((

Lemma scan_first a n len :
  0 < a → len = 16 * Z.of_nat n →
  ∃ x, acpi_tb_scan_memory_for_rsdp fw a len = x ∧
    match filter rsdp_valid (paragraphs a n) with
    | [] => x = 0 | y :: _ => x = y ∧ a ≤ y < a + len end.
Proof.
  intros Ha ->. eexists. split; [reflexivity|]. unfold acpi_tb_scan_memory_for_rsdp.
  replace ((16 * Z.of_nat n + 15) / 16) with (Z.of_nat n) by divlia. rewrite Nat2Z.id, scan_loop_first by done.
  destruct (filter _ _) as [|y l] eqn:E; [done|]. split; [done|]. apply paragraphs_bound.
  assert (y ∈ filter rsdp_valid (paragraphs a n)) as Hy by (rewrite E; left).
  by apply list_elem_of_filter in Hy as [_ Hy].
Qed.

Lemma find_root_pointer_spec :
  acpi_find_root_pointer fw =
  match filter rsdp_valid rsdp_candidates with
  | a :: _ => (AE_OK, a)
  | [] => (AE_NOT_FOUND, 0)
  end.
Proof.
  unfold acpi_find_root_pointer, rsdp_candidates. cbv zeta. rewrite filter_app.
  change (u32 (ACPI_EBDA_PTR_LOCATION <<< 4)) with 0x40e0. change (0x400 <? 0x40e0) with true. cbn iota.
  destruct (scan_first 0x40e0 64 ACPI_EBDA_WINDOW_SIZE) as (x & Hx & Hf); [lia|by vm_compute|].
  destruct (scan_first ACPI_HI_RSDP_WINDOW_BASE 8192 ACPI_HI_RSDP_WINDOW_SIZE) as (y & Hy & Hg); [done|by vm_compute|].
  rewrite Hx, Hy. clear Hx Hy. change ACPI_HI_RSDP_WINDOW_BASE with 0xe0000 in *. change ACPI_EBDA_WINDOW_SIZE with 1024 in *.
  change ACPI_HI_RSDP_WINDOW_SIZE with 0x20000 in *. unfold truthy.
  destruct (filter rsdp_valid (paragraphs 0x40e0 64)) as [|a l].
  - subst x. cbn [Z.eqb negb app]. destruct (filter _ (paragraphs 0xe0000 8192)) as [|b k].
    { by subst y. }
    destruct Hg as [-> Hb]. rewrite (proj2 (Z.eqb_neq b 0)) by lia. cbn [negb]. f_equal.
    rewrite wrap_small; lia.
  - destruct Hf as [-> Ha]. rewrite (proj2 (Z.eqb_neq a 0)) by lia. cbn [negb app]. f_equal.
    rewrite (wrap_small 32 (a - 0x40e0)), wrap_small by lia. lia.
Qed.

(** ** The tables *)

(** The computation returns [a] and only logs. *)
Definition logs {A} (c : M (machine hw) A) (a : A) : Prop := ∀ s, ∃ l, c s = Done a (set_log l s).

Lemma set_log_same s : set_log (m_log s) s = s.
Proof. by destruct s. Qed.

Lemma logs_printk f a : logs (printk f a) tt.
Proof. intros s. by eexists. Qed.

Lemma logs_print_table_header a b : logs (acpi_tb_print_table_header fw a b) tt.
Proof. unfold acpi_tb_print_table_header, pr_info. repeat case_match; apply logs_printk. Qed.

(** The table at [a] of [len] bytes is good: it sums to zero, or has no checksum. *)
Definition table_ok (a len : Z) : Prop :=
  rd_bytes fw a 4 = ACPI_SIG_S3PT ∨ rd_bytes fw a 4 = ACPI_SIG_FACS ∨ byte_sum a len mod 256 = 0.

#[global] Instance table_ok_dec a len : Decision (table_ok a len).
Proof. unfold table_ok. apply _. Defined.

Lemma logs_verify_checksum a len :
  logs (acpi_tb_verify_checksum fw a len) (if decide (table_ok a len) then AE_OK else AE_BAD_CHECKSUM).
Proof.
  intros s. unfold acpi_tb_verify_checksum, ACPI_COMPARE_NAME, table_ok.
  destruct (decide (rd_bytes fw a 4 = ACPI_SIG_S3PT)) as [E1|E1].
  { rewrite bool_decide_eq_true_2 by done. rewrite decide_True by tauto. exists (m_log s). by rewrite set_log_same. }
  destruct (decide (rd_bytes fw a 4 = ACPI_SIG_FACS)) as [E2|E2].
  { rewrite orb_comm, bool_decide_eq_true_2 by done. rewrite decide_True by tauto. exists (m_log s). by rewrite set_log_same. }
  rewrite !bool_decide_eq_false_2 by done. cbn [orb]. rewrite checksum_sum. unfold truthy.
  destruct (Z.eqb_spec (byte_sum a len mod 256) 0); cbn [negb].
  - rewrite decide_True by tauto. exists (m_log s). by rewrite set_log_same.
  - rewrite decide_False by tauto. by eexists.
Qed.

(** The entries of a root table. *)
Definition root_entries (entry size : Z) (n : nat) : list Z :=
  (λ i, acpi_tb_get_root_table_entry fw (entry + size * Z.of_nat i) size) <$> seq 0 n.

Lemma root_entries_S entry size n :
  root_entries entry size (S n) =
  acpi_tb_get_root_table_entry fw entry size :: root_entries (entry + size) size n.
Proof.
  unfold root_entries. cbn [seq fmap list_fmap]. f_equal; [f_equal; lia|].
  rewrite <- (fmap_S_seq 0 n), <- list_fmap_compose.
  apply list_fmap_ext. intros i x _. cbn. f_equal. lia.
Qed.

(** An entry the code takes over. *)
Definition entry_ok (a : Z) : Prop := a ≠ 0 ∧ table_ok a (rd32 fw (a + 4)).

#[global] Instance entry_ok_dec a : Decision (entry_ok a).
Proof. unfold entry_ok. apply _. Defined.

Lemma inserts_past {A} i (k l : list A) : (length l ≤ i)%nat → list_inserts i k l = l.
Proof.
  revert i. induction k as [|x k IH]; intros i Hi; [done|]. cbn [list_inserts].
  rewrite IH by lia. by apply list_insert_ge.
Qed.

Lemma root_table_loop_spec n entry size index s :
  0 ≤ index < ACPI_MAX_TABLES → length (m_acpi_tables s) = Z.to_nat ACPI_MAX_TABLES →
  ∃ l, root_table_loop fw n entry size index s =
    Done tt (set_log l (set_acpi_tables
      (list_inserts (Z.to_nat index) (filter entry_ok (root_entries entry size n)) (m_acpi_tables s)) s)).
Proof.
  change ACPI_MAX_TABLES with 128. change (Z.to_nat 128) with 128%nat.
  revert entry index s. induction n as [|n IH]; intros entry index s Hi Hl.
  { exists (m_log s). cbn. by destruct s. }
  rewrite root_entries_S, filter_cons. cbn [root_table_loop].
  generalize (acpi_tb_get_root_table_entry fw entry size). intros a. cbv zeta.
  destruct (Z.eqb_spec a 0) as [->|Hne].
  { rewrite decide_False by (intros [? _]; done). by apply IH. }
  destruct (logs_verify_checksum a (th_length (header_at fw a)) s) as [l Hv]. rewrite (bind_done _ _ _ _ _ Hv).
  cbn [th_length header_at] in *. destruct (decide (table_ok a (rd32 fw (a + 4)))) as [Hok|Hbad].
  2: { rewrite (decide_False (P := entry_ok a)) by (intros [_ ?]; done). change (ACPI_FAILURE AE_BAD_CHECKSUM) with true. cbn iota.
       destruct (IH (entry + size) index (set_log l s) Hi Hl) as [l' Hr]. exists l'. by rewrite Hr. }
  rewrite (decide_True (P := entry_ok a)) by by split. change (ACPI_FAILURE AE_OK) with false. cbn iota.
  unfold gets, modify. erewrite bind_done by reflexivity. erewrite bind_done by reflexivity. cbn [m_acpi_tables set_log].
  set (s1 := set_acpi_tables (aset (m_acpi_tables s) index a) (set_log l s)).
  destruct (logs_print_table_header a a s1) as [l1 Hp]. rewrite (bind_done _ _ _ _ _ Hp).
  assert (aset (m_acpi_tables s) index a = <[Z.to_nat index := a]> (m_acpi_tables s)) as Ha.
  { unfold aset. destruct (Z.ltb_spec index 0); [lia|done]. }
  change ACPI_MAX_TABLES with 128. destruct (Z.eqb_spec (index + 1) 128) as [Hend|Hend].
  - exists l1. unfold s1. rewrite Ha. cbn [list_inserts]. rewrite inserts_past; [done|rewrite Hl; lia].
  - destruct (IH (entry + size) (index + 1) (set_log l1 s1)) as [l2 Hr]; [lia|by cbn; rewrite aset_length|].
    exists l2. rewrite Hr. unfold s1. cbn. rewrite Ha. replace (Z.to_nat (index + 1)) with (S (Z.to_nat index)) by lia.
    cbn [list_inserts]. by rewrite list_insert_inserts_lt by lia.
Qed.

(** The root table of an RSDP and the size of its entries. *)
Definition root_of (rsdp : Z) : Z * Z :=
  if decide (1 < rd8 fw (rsdp + 15) ∧ rd64 fw (rsdp + 24) ≠ 0) then (rd64 fw (rsdp + 24), 8)
  else (rd32 fw (rsdp + 16), 4).

Definition root_valid (rsdp : Z) : Prop :=
  36 + (root_of rsdp).2 ≤ rd32 fw ((root_of rsdp).1 + 4) ∧
  table_ok (root_of rsdp).1 (rd32 fw ((root_of rsdp).1 + 4)).

#[global] Instance root_valid_dec rsdp : Decision (root_valid rsdp).
Proof. unfold root_valid. apply _. Defined.

(** The tables the root table lists, less the null and the damaged ones. *)
Definition valid_tables (rsdp : Z) : list Z :=
  let '(a, size) := root_of rsdp in
  filter entry_ok (root_entries (a + 36) size (Z.to_nat ((rd32 fw (a + 4) - 36) / size))).

(** The array of pointers to [l], cut to its length and filled with null. *)
Definition table_array (l : list Z) : list Z := take 128 (l ++ replicate 128 0).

))

[Work request] What you return must be an exact retyping of the lines above starting at the line with "generalize (acpi_tb_get_root_table_entry fw" and ending at the line with "decide_False by (intros", and nothing besides.

[Task response]
  generalize (acpi_tb_get_root_table_entry fw entry size). intros a. cbv zeta.
  destruct (Z.eqb_spec a 0) as [->|Hne].
  { rewrite decide_False by (intros [? _]; done). by apply IH. }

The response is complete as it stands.